### Activity
Each entry below must appear in the answer exactly as written.

### Listed entries

(** A call that neither opens nor closes. *)
Definition plain (c : Call) : Prop := match c with Socket | CloseFd _ => False | _ => True end.

Lemma plain_opened c h r : plain c -> opened (h ++ [(c, r)]) = opened h.
Proof. rewrite opened_snoc. by destruct c, r. Qed.

Lemma ret_owns S fd : owns S fd (ret (Some fd)).
Proof. intros h Ho. by left. Qed.

Lemma call_owns S fd c k : plain c -> owns S fd k -> owns S fd (call c;;; k).
Proof.
  intros Hc Hk h Ho. rewrite run_bind. exact (Hk _ (eq_trans (plain_opened c h (ker h c) Hc) Ho)).
Qed.

Lemma attempt_owns S fd c k : fd ∉ S -> plain c -> owns S fd k -> owns S fd (attempt fd c k).
Proof.
  intros Hn Hc Hk h Ho. unfold attempt. rewrite run_bind. simpl.
  pose proof (plain_opened c h (ker h c) Hc) as Hop. destruct (ker h c).
  - exact (Hk _ (eq_trans Hop Ho)).
  - right. split; [done|]. simpl. rewrite opened_snoc. simpl. rewrite Hop, Ho. set_solver.
Qed.

Lemma join_owns S fd ifx gs k : fd ∉ S -> owns S fd k -> owns S fd (join_groups fd ifx gs k).
Proof. intros Hn Hk. induction gs; [done|]. by apply attempt_owns. Qed.

(** What a set-up leaves open: its descriptor when it succeeds. *)
Definition accounted (m : Sys (option Z)) : Prop :=
  forall h, match m ker h with
            | (Some fd, h') => fd ∉ opened h /\ opened h' = {[fd]} ∪ opened h
            | (None, h') => opened h' = opened h
            end.

Lemma owns_accounted (k : Z -> Sys (option Z)) :
  (forall fd S, fd ∉ S -> owns S fd (k fd)) -> accounted (with_socket k).
Proof.
  intros Hk h. unfold with_socket. rewrite run_bind. simpl.
  destruct (ker h Socket) as [fd|] eqn:E; [|by simpl; rewrite opened_snoc].
  destruct (Hfresh h fd E) as [Hn _].
  pose proof (Hk fd (opened h) Hn (h ++ [(Socket, Some fd)])) as Hr. rewrite opened_snoc in Hr.
  destruct (k fd ker _) as [r h']. simpl in Hr.
  destruct (Hr eq_refl) as [[-> Ho]|[-> Ho]]; [split; [exact Hn|exact Ho]|exact Ho].
Qed.

Ltac owned := intros fd S Hn; repeat first
  [ apply attempt_owns; [exact Hn|exact I|] | apply call_owns; [exact I|] | apply ret_owns ].

Lemma openRawSocket_accounted port : accounted (openRawSocket port).
Proof. apply owns_accounted. owned. Qed.

Lemma run_setup_accounted port ifx gs : accounted (run_setup port ifx gs).
Proof.
  intros h. unfold run_setup. rewrite run_bind. pose proof (openRawSocket_accounted port h) as Ho.
  destruct (openRawSocket port ker h) as [[fd|] h1]; [|exact Ho]. simpl. destruct Ho as [Hn Ho].
  assert (owns (opened h) fd (join_groups fd ifx gs
            (call (SetRcvTimeout fd (200 * Millisecond));;; ret (Some fd)))) as Hj
    by (apply join_owns; [done|]; apply call_owns; [done|apply ret_owns]).
  specialize (Hj h1 Ho). simpl in Hj. destruct (join_groups _ _ _ _ ker h1) as [r h'].
  destruct Hj as [[Hr Hj]|[Hr Hj]]; simpl in Hr, Hj; by subst r.
Qed.

Lemma open_mcast_accounted ifx hops : accounted (open_mcast ifx hops).
Proof. apply owns_accounted. owned. Qed.

Lemma openAnnounce_accounted ifx ip port : accounted (openAnnounceSocket ifx ip port).
Proof. apply owns_accounted. owned. Qed.

(** C26: no set-up leaks a descriptor. Whatever the kernel refuses and when, a
    worker, an announcement group or a multicast sender whose set-up fails
    leaves the open descriptors as they were, and one that succeeds leaves
    exactly one more, the one it returns. *)
Theorem setups_leak_nothing port ifx groups ip hops :
  accounted (run_setup port ifx groups) /\ accounted (openAnnounceSocket ifx ip port) /\
  accounted (open_mcast ifx hops).
Proof.
  split_and!; [apply run_setup_accounted|apply openAnnounce_accounted|apply open_mcast_accounted].
Qed.

(** Closing the socket of a sender undoes its set-up. *)
Lemma close_mcast_undoes ifx hops h fd h' :
  open_mcast ifx hops ker h = (Some fd, h') -> opened (close_mcast fd ker h').2 = opened h.
Proof.
  intros E. pose proof (open_mcast_accounted ifx hops h) as Ha. rewrite E in Ha. destruct Ha as [Hn Ho]. simpl.
  rewrite opened_snoc. simpl. rewrite Ho. set_solver.
Qed.

(** ** Exactly its groups *)

(** A socket joins group [ip] on the interface. *)
Definition group_entry (fd ifindex : Z) (ip : bytes) : Z * Z * bytes :=
  (fd, u32 ifindex, mreq_addr ip).

(** When the joins succeed, they are the memberships that are added. *)
Lemma join_groups_members fd ifx gs h fd' h' :
  join_groups fd ifx gs (call (SetRcvTimeout fd (200 * Millisecond));;; ret (Some fd)) ker h =
    (Some fd', h') ->
  fd' = fd /\ memberships h' = memberships h ++ (group_entry fd ifx <$> gs).
Proof.
  revert h. induction gs as [|ip gs IH]; intros h; cbn [join_groups].
  - rewrite run_bind. intros [= <- <-]. by rewrite app_nil_r, memberships_snoc.
  - unfold attempt. rewrite run_bind. simpl. destruct (ker h _) eqn:E; [|done].
    intros [-> Hr]%IH. split; [done|]. rewrite Hr, memberships_snoc. simpl.
    by rewrite <- app_assoc.
Qed.

(** The socket a worker reads is bound to its port, shared with the others. *)
Lemma openRawSocket_history port h fd h' :
  openRawSocket port ker h = (Some fd, h') ->
  exists r1 r2 r3,
    h' = h ++ [(Socket, Some fd); (SetsockoptInt fd SO_REUSEPORT 1, Some r1);
               (SetsockoptInt fd SO_RCVBUF socketRecvBuf, r2); (Bind fd port, Some r3)].
Proof.
  unfold openRawSocket, with_socket, attempt. rewrite !run_bind. simpl.
  destruct (ker h Socket) as [fd0|]; [|done]. rewrite !run_bind. simpl.
  destruct (ker (h ++ _) _) as [r1|]; [|done]. rewrite !run_bind. simpl.
  destruct (ker (((h ++ _) ++ _) ++ _) _) as [r3|]; [|done].
  intros [= <- <-]. rewrite <- !app_assoc. simpl. by eexists _, _, _.
Qed.

Lemma run_setup_members port ifx gs h fd h' :
  run_setup port ifx gs ker h = (Some fd, h') ->
  memberships h' = memberships h ++ (group_entry fd ifx <$> gs).
Proof.
  unfold run_setup. rewrite run_bind.
  destruct (openRawSocket port ker h) as [[fd0|] h1] eqn:E; [|done]. simpl.
  apply openRawSocket_history in E as (r1 & r2 & r3 & ->).
  intros [-> ->]%join_groups_members. f_equal.
  unfold memberships at 1. rewrite foldl_app. done.
Qed.

Lemma join_groups_extends fd ifx gs h fd' h' :
  join_groups fd ifx gs (call (SetRcvTimeout fd (200 * Millisecond));;; ret (Some fd)) ker h =
    (Some fd', h') -> exists l, h' = h ++ l.
Proof.
  revert h. induction gs as [|ip gs IH]; intros h; cbn [join_groups].
  - rewrite run_bind. intros [= <- <-]. by eexists.
  - unfold attempt. rewrite run_bind. simpl. destruct (ker h _) eqn:E; [|done].
    intros (l & ->)%IH. rewrite <- app_assoc. by eexists.
Qed.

### Task response
(** A call that neither opens nor closes. *)
Definition plain (c : Call) : Prop := match c with Socket | CloseFd _ => False | _ => True end.

Lemma plain_opened c h r : plain c -> opened (h ++ [(c, r)]) = opened h.
Proof. rewrite opened_snoc. by destruct c, r. Qed.

Lemma ret_owns S fd : owns S fd (ret (Some fd)).
Proof. intros h Ho. by left. Qed.

Lemma call_owns S fd c k : plain c -> owns S fd k -> owns S fd (call c;;; k).
Proof.
  intros Hc Hk h Ho. rewrite run_bind. exact (Hk _ (eq_trans (plain_opened c h (ker h c) Hc) Ho)).
Qed.

Lemma attempt_owns S fd c k : fd ∉ S -> plain c -> owns S fd k -> owns S fd (attempt fd c k).
Proof.
  intros Hn Hc Hk h Ho. unfold attempt. rewrite run_bind. simpl.
  pose proof (plain_opened c h (ker h c) Hc) as Hop. destruct (ker h c).
  - exact (Hk _ (eq_trans Hop Ho)).
  - right. split; [done|]. simpl. rewrite opened_snoc. simpl. rewrite Hop, Ho. set_solver.
Qed.

Lemma join_owns S fd ifx gs k : fd ∉ S -> owns S fd k -> owns S fd (join_groups fd ifx gs k).
Proof. intros Hn Hk. induction gs; [done|]. by apply attempt_owns. Qed.

(** What a set-up leaves open: its descriptor when it succeeds. *)
Definition accounted (m : Sys (option Z)) : Prop :=
  forall h, match m ker h with
            | (Some fd, h') => fd ∉ opened h /\ opened h' = {[fd]} ∪ opened h
            | (None, h') => opened h' = opened h
            end.

Lemma owns_accounted (k : Z -> Sys (option Z)) :
  (forall fd S, fd ∉ S -> owns S fd (k fd)) -> accounted (with_socket k).
Proof.
  intros Hk h. unfold with_socket. rewrite run_bind. simpl.
  destruct (ker h Socket) as [fd|] eqn:E; [|by simpl; rewrite opened_snoc].
  destruct (Hfresh h fd E) as [Hn _].
  pose proof (Hk fd (opened h) Hn (h ++ [(Socket, Some fd)])) as Hr. rewrite opened_snoc in Hr.
  destruct (k fd ker _) as [r h']. simpl in Hr.
  destruct (Hr eq_refl) as [[-> Ho]|[-> Ho]]; [split; [exact Hn|exact Ho]|exact Ho].
Qed.

Ltac owned := intros fd S Hn; repeat first
  [ apply attempt_owns; [exact Hn|exact I|] | apply call_owns; [exact I|] | apply ret_owns ].

Lemma openRawSocket_accounted port : accounted (openRawSocket port).
Proof. apply owns_accounted. owned. Qed.

Lemma run_setup_accounted port ifx gs : accounted (run_setup port ifx gs).
Proof.
  intros h. unfold run_setup. rewrite run_bind. pose proof (openRawSocket_accounted port h) as Ho.
  destruct (openRawSocket port ker h) as [[fd|] h1]; [|exact Ho]. simpl. destruct Ho as [Hn Ho].
  assert (owns (opened h) fd (join_groups fd ifx gs
            (call (SetRcvTimeout fd (200 * Millisecond));;; ret (Some fd)))) as Hj
    by (apply join_owns; [done|]; apply call_owns; [done|apply ret_owns]).
  specialize (Hj h1 Ho). simpl in Hj. destruct (join_groups _ _ _ _ ker h1) as [r h'].
  destruct Hj as [[Hr Hj]|[Hr Hj]]; simpl in Hr, Hj; by subst r.
Qed.

Lemma open_mcast_accounted ifx hops : accounted (open_mcast ifx hops).
Proof. apply owns_accounted. owned. Qed.

Lemma openAnnounce_accounted ifx ip port : accounted (openAnnounceSocket ifx ip port).
Proof. apply owns_accounted. owned. Qed.

(** C26: no set-up leaks a descriptor. Whatever the kernel refuses and when, a
    worker, an announcement group or a multicast sender whose set-up fails
    leaves the open descriptors as they were, and one that succeeds leaves
    exactly one more, the one it returns. *)
Theorem setups_leak_nothing port ifx groups ip hops :
  accounted (run_setup port ifx groups) /\ accounted (openAnnounceSocket ifx ip port) /\
  accounted (open_mcast ifx hops).
Proof.
  split_and!; [apply run_setup_accounted|apply openAnnounce_accounted|apply open_mcast_accounted].
Qed.

(** Closing the socket of a sender undoes its set-up. *)
Lemma close_mcast_undoes ifx hops h fd h' :
  open_mcast ifx hops ker h = (Some fd, h') -> opened (close_mcast fd ker h').2 = opened h.
Proof.
  intros E. pose proof (open_mcast_accounted ifx hops h) as Ha. rewrite E in Ha. destruct Ha as [Hn Ho]. simpl.
  rewrite opened_snoc. simpl. rewrite Ho. set_solver.
Qed.

(** ** Exactly its groups *)

(** A socket joins group [ip] on the interface. *)
Definition group_entry (fd ifindex : Z) (ip : bytes) : Z * Z * bytes :=
  (fd, u32 ifindex, mreq_addr ip).

(** When the joins succeed, they are the memberships that are added. *)
Lemma join_groups_members fd ifx gs h fd' h' :
  join_groups fd ifx gs (call (SetRcvTimeout fd (200 * Millisecond));;; ret (Some fd)) ker h =
    (Some fd', h') ->
  fd' = fd /\ memberships h' = memberships h ++ (group_entry fd ifx <$> gs).
Proof.
  revert h. induction gs as [|ip gs IH]; intros h; cbn [join_groups].
  - rewrite run_bind. intros [= <- <-]. by rewrite app_nil_r, memberships_snoc.
  - unfold attempt. rewrite run_bind. simpl. destruct (ker h _) eqn:E; [|done].
    intros [-> Hr]%IH. split; [done|]. rewrite Hr, memberships_snoc. simpl.
    by rewrite <- app_assoc.
Qed.

(** The socket a worker reads is bound to its port, shared with the others. *)
Lemma openRawSocket_history port h fd h' :
  openRawSocket port ker h = (Some fd, h') ->
  exists r1 r2 r3,
    h' = h ++ [(Socket, Some fd); (SetsockoptInt fd SO_REUSEPORT 1, Some r1);
               (SetsockoptInt fd SO_RCVBUF socketRecvBuf, r2); (Bind fd port, Some r3)].
Proof.
  unfold openRawSocket, with_socket, attempt. rewrite !run_bind. simpl.
  destruct (ker h Socket) as [fd0|]; [|done]. rewrite !run_bind. simpl.
  destruct (ker (h ++ _) _) as [r1|]; [|done]. rewrite !run_bind. simpl.
  destruct (ker (((h ++ _) ++ _) ++ _) _) as [r3|]; [|done].
  intros [= <- <-]. rewrite <- !app_assoc. simpl. by eexists _, _, _.
Qed.

Lemma run_setup_members port ifx gs h fd h' :
  run_setup port ifx gs ker h = (Some fd, h') ->
  memberships h' = memberships h ++ (group_entry fd ifx <$> gs).
Proof.
  unfold run_setup. rewrite run_bind.
  destruct (openRawSocket port ker h) as [[fd0|] h1] eqn:E; [|done]. simpl.
  apply openRawSocket_history in E as (r1 & r2 & r3 & ->).
  intros [-> ->]%join_groups_members. f_equal.
  unfold memberships at 1. rewrite foldl_app. done.
Qed.

Lemma join_groups_extends fd ifx gs h fd' h' :
  join_groups fd ifx gs (call (SetRcvTimeout fd (200 * Millisecond));;; ret (Some fd)) ker h =
    (Some fd', h') -> exists l, h' = h ++ l.
Proof.
  revert h. induction gs as [|ip gs IH]; intros h; cbn [join_groups].
  - rewrite run_bind. intros [= <- <-]. by eexists.
  - unfold attempt. rewrite run_bind. simpl. destruct (ker h _) eqn:E; [|done].
    intros (l & ->)%IH. rewrite <- app_assoc. by eexists.
Qed.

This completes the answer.